Bir histen bahsetmek istiyorum. Benim için bir deneyime dönüşen. Ezberlediğim.
Boğazda duran taşın mideye çakılmasıyla başlayıp yutkunamama, ağlayamama, konuşamama, için ayrı konuşurken dışından tepki verememe semptomlarıyla kendini gösteren bir deneyim. Ezberledim. Hayatın ta kendisi gibi. Acı. Garip. Tatsız. Aniden...
Bir söz (genelde bir haber oluyor bu), bir olay, bir tepki, vs. İşte o an sıra her neydeyse onu yaşıyorum sonrasında taş çakılıyor mideme! Susuyorum o an. Hissizleşiyorum.

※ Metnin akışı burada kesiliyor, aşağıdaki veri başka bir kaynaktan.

(** ** Decimal numbers *)

Lemma pretty_digits (x : N) : forall (s : string), (0 < x)%N ->
  exists c l, to_bytes (pretty_N_go x s) = ((c :: l) ++ to_bytes s)%list
    /\ byte_of c <> 48 /\ Forall (fun c => digit_byte c = true) (c :: l)
    /\ decimal_value (c :: l) = Z.of_N x.
Proof.
  induction (N.lt_wf_0 x) as [x _ IH]; intros s Hx.
  rewrite pretty_N_go_step by done.
  assert (Hc : exists d, (d < 10)%N /\ pretty_N_char (x mod 10) = chr (48 + Z.of_N d) /\ (x mod 10 = d)%N).
  { exists (x mod 10)%N. pose proof (N.mod_lt x 10 ltac:(done)) as Hm. split; [done|]. split; [|done].
    destruct (x mod 10)%N as [|[p|p|]]; try reflexivity; repeat (destruct p; try reflexivity; try lia). }
  destruct Hc as (d & Hd & Hcd & Hmod).
  assert (Hdig : digit_byte (chr (48 + Z.of_N d)) = true /\ byte_of (chr (48 + Z.of_N d)) = 48 + Z.of_N d).
  { unfold digit_byte. rewrite within_spec, byte_of_chr by lia. lia. }
  pose proof (N.div_mod x 10 ltac:(done)) as Hdm. rewrite Hmod in Hdm.
  destruct (decide (0 < x / 10)%N) as [Hq|Hq].
  - destruct (IH (x / 10)%N) with (s := String (pretty_N_char (x mod 10)) s) as (c & l & -> & H0 & Hl & Hv).
    { apply N.div_lt; lia. } { done. }
    exists c, (l ++ [chr (48 + Z.of_N d)])%list. split_and!.
    + simpl. rewrite Hcd, <- app_assoc. done.
    + done.
    + change (c :: l ++ ?x)%list with ((c :: l) ++ x)%list. apply Forall_app. split; [done|].
      constructor; [apply Hdig|constructor].
    + unfold decimal_value in *. change (c :: l ++ ?x)%list with ((c :: l) ++ x)%list.
      rewrite fold_left_app, Hv. cbn [fold_left]. rewrite (proj2 Hdig). lia.
  - assert (x / 10 = 0)%N as H0 by lia. rewrite H0 in *. rewrite pretty_N_go_0.
    exists (chr (48 + Z.of_N d)), []. split_and!.
    + simpl. by rewrite Hcd.
    + rewrite (proj2 Hdig). lia.
    + constructor; [apply Hdig|constructor].
    + unfold decimal_value. cbn [fold_left]. rewrite (proj2 Hdig). lia.
Qed.

Lemma span_all_digits (l : bytes) :
  Forall (fun c => digit_byte c = true) l -> span_digits l = (l, []).
Proof. induction 1 as [|c l Hc _ IH]; simpl; [done|]. by rewrite Hc, IH. Qed.

(** The literal of a positive int64 is read back. *)
Lemma FormatInt_read (z : Z) :
  0 < z -> int64 z ->
  scan_number (to_bytes (FormatInt z)) = Some (to_bytes (FormatInt z), [])
  /\ Number_Int64 (FormatInt z) = Some z.
Proof.
  intros Hz Hint. destruct z as [|p|p]; try lia.
  assert (Hl : exists c l, to_bytes (FormatInt (Zpos p)) = c :: l /\ byte_of c <> 48
            /\ Forall (fun c => digit_byte c = true) (c :: l) /\ decimal_value (c :: l) = Zpos p).
  { destruct (pretty_digits (Npos p) "" ltac:(lia)) as (c & l & Hl & Hr). exists c, l.
    rewrite app_nil_r in Hl. by split. }
  destruct Hl as (c & l & Hl & H0 & Hd & Hv). unfold Number_Int64, scan_number. rewrite Hl.
  pose proof (Forall_inv Hd) as Hc. pose proof Hc as Hc'. unfold digit_byte in Hc'. rewrite within_spec in Hc'.
  rewrite (scan_one_stop (is_byte 45) (c :: l)) by (apply is_byte_false; lia).
  rewrite span_all_digits by done. split.
  - unfold scan_integer. rewrite is_byte_false by done. unfold scan_digits.
    rewrite span_all_digits by done. cbn -[app]. by rewrite !app_nil_r.
  - rewrite Hv. cbn beta iota zeta. unfold int64 in Hint.
    destruct (Z.leb_spec minInt64 (Zpos p)); [|lia]. destruct (Z.leb_spec (Zpos p) maxInt64); [done|lia].
Qed.

(** ** Reading back *)

(** The values of an envelope that are not strings of known shape. *)
Definition raw_ok (s : string) : Prop := exists v,
  decodeJSONWithNumbers s = Some v /\ encodeCanonical v = s /\ is_empty s = false.

Lemma canonical_raw_ok (s : string) : canonical s -> raw_ok s.
Proof.
  intros [Hc Hb]. apply canonical_form in Hc. rewrite Hb in Hc. destruct Hc as (v & Hv & Hs & _).
  exists v. split_and!; [done|done|]. destruct (is_empty s) eqn:He; [|done].
  apply bool_decide_eq_true in He. rewrite He in Hb. discriminate Hb.
Qed.

Definition ustring (s : string) : Prop := utf8 (to_bytes s).

Definition call_ok (c : ModelInputToolCall) : Prop :=
  ustring (tcall_ID c) /\ ustring (tcall_Name c) /\ raw_ok (tcall_Arguments c).

Definition message_ok (m : ModelInputMessage) : Prop :=
  ustring (mmsg_Role m) /\ ustring (mmsg_Content m) /\ ustring (mmsg_ToolCallID m)
  /\ ustring (mmsg_ToolName m) /\ Forall call_ok (mmsg_ToolCalls m).

Definition tool_ok (t : ModelInputToolDefinition) : Prop :=
  ustring (tdef_Name t) /\ ustring (tdef_Description t) /\ raw_ok (tdef_InputSchema t).

Record envelope_ok (e : ModelInputEnvelope) : Prop := {
  ok_version : ustring (env_SchemaVersion e);
  ok_snapshot : 0 < env_ContextSnapshotID e /\ int64 (env_ContextSnapshotID e);
  ok_projection : ustring (env_CanonicalProjectionDigest e);
  ok_prefix : Forall message_ok (elems (env_StablePrefix e));
  ok_prefix_digest : ustring (env_StablePrefixDigest e);
  ok_history : Forall message_ok (elems (env_VisibleHistory e));
  ok_tools : Forall tool_ok (elems (env_ToolDefinitions e));
  ok_continuation : ustring (env_ProviderContinuationRef e);
  ok_classes : Forall ustring (elems (env_InputClassifications e));
  ok_classes_hash : ustring (env_InputClassificationsHash e) }.

(** A value reads back, and is one the decoder can build. *)
Definition reads_back {A} (marshal : A -> option Any) (unmarshal : Any -> option A) (a : A) : Prop :=
  forall v, marshal a = Some v -> unmarshal v = Some a /\ exists d, well_formed d v.

Lemma reads_back_list {A} (f : A -> option Any) (g : Any -> option A) (l : list A) (vs : list Any) :
  Forall (reads_back f g) l -> mapM f l = Some vs ->
  mapM g vs = Some l /\ exists d, Forall (well_formed d) vs.
Proof.
  intros Hl. revert vs. induction Hl as [|a l Ha _ IH]; intros vs H; simpl in H.
  - injection H as <-. split; [done|]. by exists 0%nat.
  - destruct (f a) as [v|] eqn:Hv; [|done]. simpl in H. destruct (mapM f l) as [ws|]; [|done].
    injection H as <-. destruct (IH ws eq_refl) as (Hg & d & Hd). destruct (Ha v Hv) as (Hgv & d' & Hd').
    split; [simpl; by rewrite Hgv, Hg|]. exists (max d d'). constructor; [eapply wf_mono; [|done]; lia|].
    eapply Forall_impl; [exact Hd|]. intros w Hw. eapply wf_mono; [|done]. lia.
Qed.

Lemma reads_back_slice {A} (f : A -> option Any) (g : Any -> option A) (s : option (list A)) :
  Forall (reads_back f g) (elems s) ->
  reads_back (marshal_slice f) (fun v => unmarshal_slice g (Some v)) s.
Proof.
  intros Hs v Hv. destruct s as [l|]; simpl in *.
  - destruct (mapM f l) as [vs|] eqn:Hm; [|done]. injection Hv as <-.
    destruct (reads_back_list f g l vs Hs Hm) as (Hg & d & Hd). rewrite Hg. split; [done|].
    exists (S d). by constructor.
  - injection Hv as <-. split; [done|]. exists 0%nat. constructor.
Qed.
Lemma aside_throwIf (b : bool) (e : SpendError) : aside (throwIf b e).
Proof. apply aside_same. destruct b; by intros w r w' [= _ <-]. Qed.

Ltac aside_step :=
  match goal with
  | |- aside (bind _ _) => apply aside_bind; [|intros ?]
  | |- aside (atomically _) => apply aside_atomically
  | |- aside (match ?x with _ => _ end) => destruct x
  | |- aside (sp_modify _) => by intros ? ? ? [= _ <-]
  | |- aside (throwIf _ _) => apply aside_throwIf
  | |- aside (sp_bigint _) => apply aside_throwIf
  | |- aside (sp_check _) => apply aside_throwIf
  | |- aside (sp_foreign_key _) => apply aside_throwIf
  | |- _ => progress cbv zeta
  | |- aside _ => apply aside_same; by intros ? ? ? [= _ <-]
  end.

Lemma aside_insert_budget_event b k r d : aside (insert_budget_event b k r d).
Proof. unfold insert_budget_event. repeat aside_step. Qed.

Lemma aside_update_budget id u : aside (update_budget id u).
Proof. unfold update_budget. repeat aside_step. Qed.

Lemma aside_select_budget id e : aside (select_budget id e).
Proof. unfold select_budget. repeat aside_step. Qed.

Lemma aside_consume id i u : aside (ConsumeModelCall id i u).
Proof.
  unfold ConsumeModelCall.
  repeat first [apply aside_select_budget|apply aside_insert_budget_event|apply aside_update_budget
               |aside_step].
Qed.

Lemma aside_settle id i u : aside (SettleModelCall id i u).
Proof.
  unfold SettleModelCall.
  repeat first [apply aside_select_budget|apply aside_insert_budget_event|apply aside_update_budget
               |aside_step].
Qed.

Section GateMoney.
Context (funded : string -> Prop) (subscribed : string -> bool).
Context (programs : option (Z -> string -> string -> result SpendError Scope)).

Notation pays := (pays funded).

Lemma pays_reserve p i a t : pays (Ledger_Reserve p i a t).
Proof. by apply (pays_call funded (CallReserve (ChatCall i) p a t)). Qed.
Lemma pays_release p i t : pays (Ledger_Release p i t).
Proof. by apply (pays_call funded (CallRelease (ChatCall i) p t)). Qed.
Lemma pays_reconcile p i a t : pays (Ledger_Reconcile p i a t).
Proof. by apply (pays_call funded (CallReconcile (ChatCall i) p a t)). Qed.

Lemma pays_price p m n b t : pays (Pricing_Resolve p m n b t).
Proof. apply pays_state. intros w r w'. rewrite Pricing_Resolve_run. by intros [= _ <-]. Qed.

Lemma pays_wallet req s usd t : pays (reserve_wallet programs req s usd t).
Proof.
  unfold reserve_wallet. apply pays_catch; [|intros; apply pays_throw].
  destruct programs; [case_match|]; try apply pays_reserve.
  by eapply (pays_call funded (CallReserveProgram _ t)).
Qed.

Lemma gate_reserve_pays req t : pays (Gate_Reserve subscribed programs req t).
Proof.
  unfold Gate_Reserve. apply pays_bind; [apply pays_state; intros; by eapply resolve_budget_state|intros budget].
  apply pays_bind; [apply pays_state; intros; by eapply resolve_program_state|intros s].
  case_match.
  - destruct budget; [|apply pays_ret].
    apply pays_bind; [apply pays_aside, aside_consume|intros; apply pays_ret].
  - apply pays_bind; [apply pays_state; intros; by eapply estimate_state|intros est].
    apply pays_bind; [apply pays_wallet|intros _]. destruct budget; [|apply pays_ret].
    apply pays_catch.
    + apply pays_bind; [apply pays_aside, aside_consume|intros; apply pays_ret].
    + intros e. apply pays_bind; [|intros; apply pays_throw].
      apply pays_catch; [apply pays_release|intros; apply pays_throw].
Qed.

Lemma logged_pays m : pays m -> pays (logged_only m).
Proof. intros Hm. apply pays_catch; [done|intros; apply pays_ret]. Qed.

Lemma gate_release_pays r t : pays (Gate_Release r t).
Proof. unfold Gate_Release. case_match; [apply pays_ret|apply pays_release]. Qed.

Lemma gate_reconcile_pays r i k o t : pays (Gate_Reconcile r i k o t).
Proof.
  unfold Gate_Reconcile. case_match; [apply pays_ret|].
  apply pays_bind; [apply pays_price|intros tier]. apply pays_bind; [apply pays_lift|intros usd].
  apply pays_bind; [apply pays_reconcile|intros _]. unfold settleBudget. case_match; [apply pays_ret|].
  apply logged_pays, pays_aside, aside_settle.
Qed.

Lemma gate_consumption_pays r t : pays (Gate_RecordSubscriptionConsumption r t).
Proof.
  unfold Gate_RecordSubscriptionConsumption. case_match; [apply pays_ret|].
  by apply (pays_call funded (CallSubscription _ _ t)).
Qed.

Lemma gate_non_success_pays r u t : pays (settleNonSuccessReservation r u t).
Proof.
  unfold settleNonSuccessReservation. case_match; [apply logged_pays, gate_consumption_pays|].
  destruct u; apply logged_pays; [apply gate_reconcile_pays|].
  unfold Gate_MarkPendingReconciliation. case_match; [apply pays_ret|].
  by eapply (pays_call funded (CallMarkPending _ _)).
Qed.

End GateMoney.

(** ** A dispatch keeps the tables in order *)

Section Orderly.
Context {env : Env} {registry : Registry} {host : Host} {policy : ContentPolicy}.
Context {collaborators : Collaborators} {around : Surroundings}.
Context (funded : string -> Prop) {lawful : Lawful funded}.

Notation keeps := (respects (orderly funded)).

Lemma keeps_store {A} (m : Disp A) : refines m -> keeps (store m).
Proof.
  intros Hm s r s' H. unfold store in H. pose proof (others_take_steps (sys_calls s) (sys_dispatch s)) as Ho.
  set (w := others_dispatch _ _) in *.
  destruct (faulty _ m w) as [x w'] eqn:Hf. injection H as _ <-. split; [|constructor].
  cbn. intros Hinv. specialize (Ho Hinv). etrans; [exact Ho|]. apply steps_inv in Ho; [|done].
  unfold faulty in Hf. destruct (store_fault _) as [|e|e].
  - by eapply Hm.
  - injection Hf as _ <-. constructor.
  - injection Hf as _ <-. destruct (m w) as [y w'] eqn:Hw. by eapply Hm.
Qed.

Lemma keeps_stored {A} (m : Disp A) : refines m -> keeps (stored m).
Proof. intros Hm. apply respects_bind; [apply _|by apply keeps_store|]. auto with respects typeclass_instances. Qed.

Lemma keeps_persist {A} (m : Disp A) e : refines m -> keeps (persist m e).
Proof.
  intros Hm. apply respects_bind; [apply _|by apply keeps_store|].
  intros []; auto with respects typeclass_instances.
Qed.

Lemma keeps_gate {A} (m : Spend A) : pays funded m -> keeps (gate m).
Proof.
  intros Hm s r s' H. unfold gate in H. pose proof (others_move_money (sys_calls s) (sys_spend s)) as Ho.
  set (w := others_spend _ _) in *.
  destruct (faulty _ m w) as [x w'] eqn:Hf. injection H as _ <-. split; [constructor|]. cbn.
  etrans; [exact Ho|]. unfold faulty in Hf. destruct (gate_fault _) as [|e|e].
  - by eapply Hm.
  - injection Hf as _ <-. constructor.
  - injection Hf as _ <-. destruct (m w) as [y w'] eqn:Hw. by eapply Hm.
Qed.

Lemma keeps_now : keeps now.
Proof. intros s r s' [= _ <-]. split; constructor. Qed.

Lemma keeps_log (e : DispatchEvent) : keeps (modify_sys (log e)).
Proof. intros s r s' [= _ <-]. split; constructor. Qed.

Lemma keeps_settled (b : bool) : keeps (modify_sys (set_settled b)).
Proof. intros s r s' [= _ <-]. split; constructor. Qed.

Lemma keeps_adapter a request : keeps (call_adapter a request).
Proof. intros s r s' [= _ <-]. split; constructor. Qed.

Hint Resolve keeps_store keeps_stored keeps_persist keeps_gate keeps_now keeps_log keeps_settled
  keeps_adapter : respects.

(** *** The calls of the stores *)

Ltac reads := apply refines_quiet; repeat first [progress cbv zeta|quiet_steps].

Lemma reads_random : refines dp_random.
Proof. apply refines_quiet, quiet_random. Qed.
Lemma reads_key org p f : refines (ResolveActiveKeyByFingerprint org p f).
Proof. unfold ResolveActiveKeyByFingerprint. reads. Qed.
Lemma reads_policy org id : refines (ResolvePolicyByID org id).
Proof. unfold ResolvePolicyByID. reads. Qed.
Lemma reads_assignment org id : refines (GetByID org id).
Proof. unfold GetByID. reads. Qed.
Lemma reads_invocation id : refines (GetInvocation id).
Proof. unfold GetInvocation, select_invocation. reads. Qed.
Lemma reads_cancellation id : refines (CancellationRequested id).
Proof. unfold CancellationRequested, select_invocation. reads. Qed.
Lemma reads_input decode id : refines (GetModelInput decode id).
Proof. unfold GetModelInput, getModelInput. reads. Qed.

Hint Resolve reads_random reads_key reads_policy reads_assignment reads_invocation
  reads_cancellation reads_input CreateChallenge_refines ClaimInvocation_refines
  ClaimInvocationAuthenticated_refines PersistAllow_refines PersistDeny_refines
  MarkResponseReceived_refines RejectProviderResponse_refines FailCommittedBeforeRequest_refines
  CompleteInvocation_refines FailBeforeSend_refines FailAfterResponse_refines
  MarkAmbiguous_refines MarkCancelled_refines : respects.
Hint Resolve gate_reserve_pays gate_release_pays gate_reconcile_pays gate_consumption_pays
  gate_non_success_pays : respects.

(** *** The phases *)

Context (organizationID : string) (config : ServiceConfig).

Küsüyorum herkese ve her şeye. Kendi tepkilerimi ve sözlerimi veremez oluyorum.
İçimde "ama..." lı hayal kırıklıkları dizilirken dışım bazen "Olsun" diyor, bazen "Napalım" diyor ama en sık olarak sadece fısıldıyor "ANLADIM". Oysaki hiç anlamıyorum. O an anlamlar susuyor.
Çünkü ben o durumu anlayacak tarafta hiç olmadım.
O taş mideye düştükten, içindeki her şey tuz buz olduktan sonraki süreç var bir de. Devam eden sözler, devamı gelmeyen konuşmalar, yalnız kalışlar. O süreçte daha da kötüsü oluyor.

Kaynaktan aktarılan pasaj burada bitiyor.